だからこのバッコス(ディオニソス)の祭りという、この思想が連綿として人類の中にあると。欧米白人の文化だけでなく、南米でもアフリカでもアジア諸国でもね。支配者たちの文化の中に昔からあるんですよ。でもそれは口に出して言ってはいけないことになっていて、日本なんかでも教えないことになってます。日本の歴史の中の花街(はなまち、かがい)の吉原(よしわら)も、民間人が作った花街もそう。どの国にもあるんですね。当時の花魁(おいらん)が今の女優だっていう話も、私はしました。リンク 吉原の話
ディオネシソスの祭りに話を戻すと、加わっている女たちはあくまで上流階級の女たちです。ここがね、大事なことで。普通の庶民や一般の人々はそういうところには参加しません。それは子どもの教育上も社会生活上も、そんなものがあってはいけないことになっているから。8割9割の一般国民は知らない世界のことなんですね。でもそろそろ、日本の知識人階級だけじゃなくて、一般国民も国民知識としてわからきゃいけない。やっぱり私がはっきりとやっておかなければいけないと思いました。以上、終わり。

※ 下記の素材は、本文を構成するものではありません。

Lemma finaliseSlot_inner fuel : ∀ k e, del_inv k → is_Some (kcaps k !! e) → (measure (kcaps k) + 2 ≤ fuel)%nat →
  wp (finaliseSlot fuel e false) (λ r k', inner_post k e r k') k.
Proof.
  induction fuel as [|fuel IH]; intros k e D [c Hc] Hfuel; [lia|]. cbn [finaliseSlot].
  pose proof Hc as Hc'. apply caps_inv in Hc' as (s & Hs & Ec). apply wp_bind, (wp_cte_at _ s); [done|]. rewrite Ec.
  destruct (is_null c) eqn:Hn.
  { apply wp_ret. split; try done; [apply keeps_refl|by left|by intros o _ z ? _; left|]. right. exists c, c. auto. }
  apply (slot_turn k e c); [done|done|done|by intros; eapply finalised_done|].
  intros fc k2 q n type [D2 K02 P02 Eq He2 Ep En Hnn _ _ B2] ->. cbn [capCyclicZombie]. rewrite Ep.
  pose proof (prunes_measure _ _ P02 (di_caps _ D)) as M02. set (r := cap_zombie_cap (q + n) type) in *.
  assert (Cr : container r = Some (q, type)) by (cbn; by rewrite Ep).
  cbn [negb andb]. destruct (Z.eqb_spec q e) as [->|Hqe].
  { apply wp_ret. split; try done; [by left|by intros o Ho z Hz Hz'; left; apply B2|by exists r, type|].
    right. exists c, r. split_and!; auto. right. split; [done|congruence]. }
  apply wp_bind. destruct fuel as [|fuel']; [lia|]. cbn [reduceZombie].
  pose proof He2 as He2'. apply caps_inv in He2' as (s2 & Hs2 & Es2). apply wp_bind, (wp_cte_at _ s2); [done|].
  rewrite Es2. unfold r at 1. cbn zeta. rewrite Ep, En. apply wp_bind, wp_assert; [apply Z.ltb_lt; lia|].
  eapply wp_mono; [by apply (swap_inv k2 e r q type)|]. intros st k3 (-> & D3 & K3 & (cq & Hq & E3) & P3 & M3).
  rewrite decide_False by (intros H; by apply H). apply wp_bind.
  eapply wp_mono; [by apply preempt_inv|]. intros st k4 (D4 & K4 & E4 & Hst).
  assert (P04 : prunes (kcaps k) (kcaps k4)) by (rewrite E4; etrans; [exact P02|by apply rtc_once]).
  assert (K03 : keeps k k3) by (by eapply keeps_trans). assert (K04 : keeps k k4) by (by eapply keeps_trans).
  assert (M04 : (measure (kcaps k4) < measure (kcaps k))%nat) by (rewrite E4; lia).
  assert (Hw : ∀ m' o, o ≠ e → (measure m' < measure (kcaps k))%nat → watched (kcaps k4) m' o → watched (kcaps k) m' o).
  { intros m' o Ho Hm. rewrite E4. apply (watched_swap (kcaps k) (kcaps k2) (kcaps k3) m' e q r cq type o); try done; [by apply di_caps|by intros; apply B2]. }
  destruct Hst as [-> |[-> Hp]].
  - rewrite decide_False by (intros H; by apply H). eapply wp_mono; [apply (IH k4 e D4)|].
    + rewrite E4, E3. apply insert_dom. rewrite lookup_insert_eq. eauto.
    + lia.
    + intros rr k' [D' K' P' S' W' H' _]. pose proof (prunes_measure _ _ P' (di_caps _ D4)).
      split; [done|by eapply keeps_trans|by etrans|by apply (status_keeps k k4)| |done|].
      * intros o Ho. apply Hw; [done|lia|by apply W'].
      * left. lia.
  - rewrite decide_True by done. apply wp_ret. split; try done; [|by intros o Ho; apply Hw; [done|lia|by intros z ? _; left]|by left].
    right. split; [done|]. by apply K03.
Qed.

【ちょっと待って。今回の人間シャンパンタワーは、バッコス(デュオニソス)の祭りなんですか?】そうです。【それをあの人たちは、もう無意識のうちにやったってことですか?】そうです。無意識でやってるけど、人類のもつ遺伝子で、そういう行為、文化として繋がっているから。だから坂井が「これが資本主義だ」言ったっていうのは、「俺たちは繁栄した頂点で大金持ちなんだ」と。バッコスの祭りそのものをやってしまったんです。それを理解しなきゃいけない。それをただ単にね、「いやらしい人間たちの下品な行動だ」と蔑視する、ということをしてはいけないんですね。